If the success of the services performed by the individual is crucial to the success of the business as a whole, control over the services is presumed to exist. The greater the degree of integration of the work into the business, the greater the likelihood that an employer-employee relationship exists.
4. Are the services rendered personally by the worker?
Services required to be performed in person by the worker tend to indicate control, especially when the employer has an interest in how the results are achieved.
5. Who is responsible for hiring, supervising and paying assistants?
Hiring, directing, or paying assistants, when done by the employer, shows an employee-employer arrangement. Independent contractors hire, direct and pay their own people.
6. Does a continuing relationship exist?
Continuing work by the individual, even if not regular, points toward an employer-employee relationship.
7. Does the employer set hours of work?
Designating hours of work demonstrates control over the worker.
8. Is full-time work required?
Utilizing a worker on a full-time basis precludes the worker from pursuing other work and is an indication of control.
9. Is the person doing work on the employer's premises?
Performing work away from the employer's offices reduces the thread of control. While some independent contractors do work on the employer's premises, this tends to indicate greater control by the employer.
10. Is the work order or sequences set by the employer?
Following routines or work patterns established by the employer is indicative of employee status.
11. Are oral or written reports required?
The requiring of regular progress reports demonstrates control.
12. Is payment by the hour, week or month?
Payment on a fixed periodic basis, rather than upon completion of the work, is an indicator of employee status.
13. Does the employer make payment of business and/or traveling expenses?
The payment of these expenses by the employer points to regulation of business activities and thus indicates employee status.
14. Is the employer responsible for the furnishing of tools and materials?
Independent contractors normally provide their own tools and materials.
15. Is the worker required to make a significant investment to perform the work?
The making of a substantial investment by the worker, e.g. rental of a facility, tends to support the existence of independence.

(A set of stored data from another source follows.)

Lemma p2_event_fair c w w' : p2_event c w w' → fair w w'.
Proof.
  destruct 1; eauto using p2_stream_fair, p2_check_send_fair, p2_send_fair, p2_receive_fair,
    p2_in_ready_fair.
  - apply p2_drop_fair.
  - apply p2_drop_fair.
  - intros Hb. simpl. rewrite give_back_buffer. split; [done|]. unfold budget. simpl.
    rewrite give_back_available, queued_insert by done. rewrite H0. simpl.
    unfold mine. simpl. lia.
  - intros Hb. split; [done|]. unfold budget. simpl. rewrite queued_insert, H0. simpl.
    rewrite mine_app. simpl. rewrite H1. lia.
Qed.

(** no permit of a p2 socket's send buffer is ever lost or made up.  Whatever is
    called on the bound socket and its streams, and whatever the other sockets of
    the workload read or send, the permits available, in the stream's hand, and
    held by datagrams not yet read add up to the same; so once its streams are
    dropped and its datagrams read, the whole buffer is available again. *)
Theorem p2_send_buffer_conserved c w0 w :
  has_buffer (pw_sk w0) = true → rtc (p2_event c) w0 w →
  budget w = budget w0
  ∧ (pw_in w = None → pw_out w = None → queued (pw_queues w) = 0 →
     available_permits (pw_sk w) = budget w0).
Proof.
  intros Hb Hh. assert (has_buffer (pw_sk w) = true ∧ budget w = budget w0) as [_ He].
  { revert Hb. induction Hh as [w|w1 w2 w3 Hs Hh IH]; intros Hb; [done|].
    destruct (p2_event_fair _ _ _ Hs Hb) as [Hb2 <-]. auto. }
  split; [done|]. intros Hi Ho Hq. rewrite <-He. unfold budget. rewrite Hi, Ho, Hq. simpl. lia.
Qed.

16. Does performance result in realization of profit or loss?
The ability to realize either a profit or a loss in performing the work is a characteristic of an independent contractor.
17. Is the individual working for more than one firm at a time?
The performance of services for several customers simultaneously is typical of an independent contractor.
18. Is the individual engaged in making service available to the general public?
Marketing one's services to the general public indicates independence.
19. Does the employer have a unilateral right to discharge the worker?
The right to discharge at will indicates an employer-employee relationship. Independent contractors typically can only be discharged for failure to meet contract requirements.
20. Does the worker have a unilateral right to terminate his services?
An employee may resign at will, but an independent contractor may be contractually obligated to perform.
You can find quite some information on such classification from the IRS website at the link below-
You can file Form SS-8 (http://www.irs.gov/pub/irs-pdf/fss8.pdf) and ask the IRS to make a determination.
Let me know if you have any question.
Please note: This advice is provided with the understanding that all the relevant facts have been provided by you. Any change in facts might affect the advice given and hence may not be relied on in such cases. Nothing contained in this reply was intended or written to be used, can be used by any taxpayer, or may be relied upon or used by any taxpayer for the purposes of avoiding penalties that may be imposed on the taxpayer under the Internal Revenue Code of 1986, as amended.